I want a hot guy. Or skinny guy. Or DAMN SKINNY guy. Please la. God. Don’t give me those God-damned fat asses. I deserve WAY better.
Actually, I like Darren Gabriel a lot. *giggles*
Hrmph. No offence to Ferooze. Because Ferooze is straight.
There were these few Malay girls who saw my “Straight” tattoo on the back of my left palm. They were all like making lame assed jokes about, “Gay. My father then straight. Crooked. How to spell crooked? Curly. WAVY! Maaf zahir batin.” Lmao please.

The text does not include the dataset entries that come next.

Definition demo_events : list event :=
  [Read 1 7; Read 2 7; CheckExpiry 1 10; Finish 1 demo_world 20; CheckExpiry 2 30; Read 3 7; CheckExpiry 3 40;
   EvictBegin 4 50; EvictEnd 4; Finish 2 demo_world 60; EvictBegin 4 40000000000; EvictEnd 4;
   Read 1 7; CheckExpiry 1 50000000000; Finish 1 demo_broken 50000000001].

Lemma demo_answers :
  snd <$> run "n1" "/sys/fs/cgroup" 30000000000 demo_events (NewCgroupResolver demo_config, ∅)
  = Some [mk_answer 1 7 false (inl demo_identity); mk_answer 3 7 true (inl demo_identity);
          mk_answer 2 7 false (inl demo_identity); mk_answer 1 7 false (inr KubeletRequest)].
Proof. vm_compute. reflexivity. Qed.

Lemma cache_refines_history_witness :
  snd <$> run "n1" "/sys/fs/cgroup" 30000000000 demo_events ([] : history, ∅)
  = Some [mk_answer 1 7 false (inl demo_identity); mk_answer 3 7 true (inl demo_identity);
          mk_answer 2 7 false (inl demo_identity); mk_answer 1 7 false (inr KubeletRequest)].
Proof.
  rewrite <- demo_answers. symmetry. apply (cache_refines_history demo_config demo_events 0). simpl. lia.
Defined.

Lemma demo_run_works : exists st,
  run "n1" "/sys/fs/cgroup" 30000000000 (take 9 demo_events) (NewCgroupResolver demo_config, ∅)
  = Some (st, [mk_answer 1 7 false (inl demo_identity); mk_answer 3 7 true (inl demo_identity)]).
Proof. eexists. vm_compute. reflexivity. Qed.

Lemma cache_transparent_witness :
  Forall (fun a => a_result a = lookup "n1" "/sys/fs/cgroup" demo_world (a_id a))
    [mk_answer 1 7 false (inl demo_identity); mk_answer 3 7 true (inl demo_identity)].
Proof.
  destruct demo_run_works as [st H].
  apply (cache_transparent demo_config (take 9 demo_events) demo_world st).
  - repeat constructor.
  - exact H.
Defined.
End Demo.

Just fucking LMAO.
Eat Pastamania pork, eat Delifrance brownie, buy cigs with Eleazar, hug lampposts. Aww. I like hugging lampposts because they’re so damn skinny, like me. Actually, I’m not skinny at all, I’m just skinny compared to that fat guy. Eww. Fat *GAY* guys are worse than Fat *STRAIGHT* guys because they’re not *STRAIGHT*. They’re *GAY*, no duh.
Ok la. Got to hug sweet Eleazar, but not Standley, because I hate that fucking ho, I had to bring my sweet precious SLR and surrender it to Uncle Tan. GEEZ~! Eleazar went to Subordinate Court to support her friend who got jailed for littering a cigarette butt. I love Singapore.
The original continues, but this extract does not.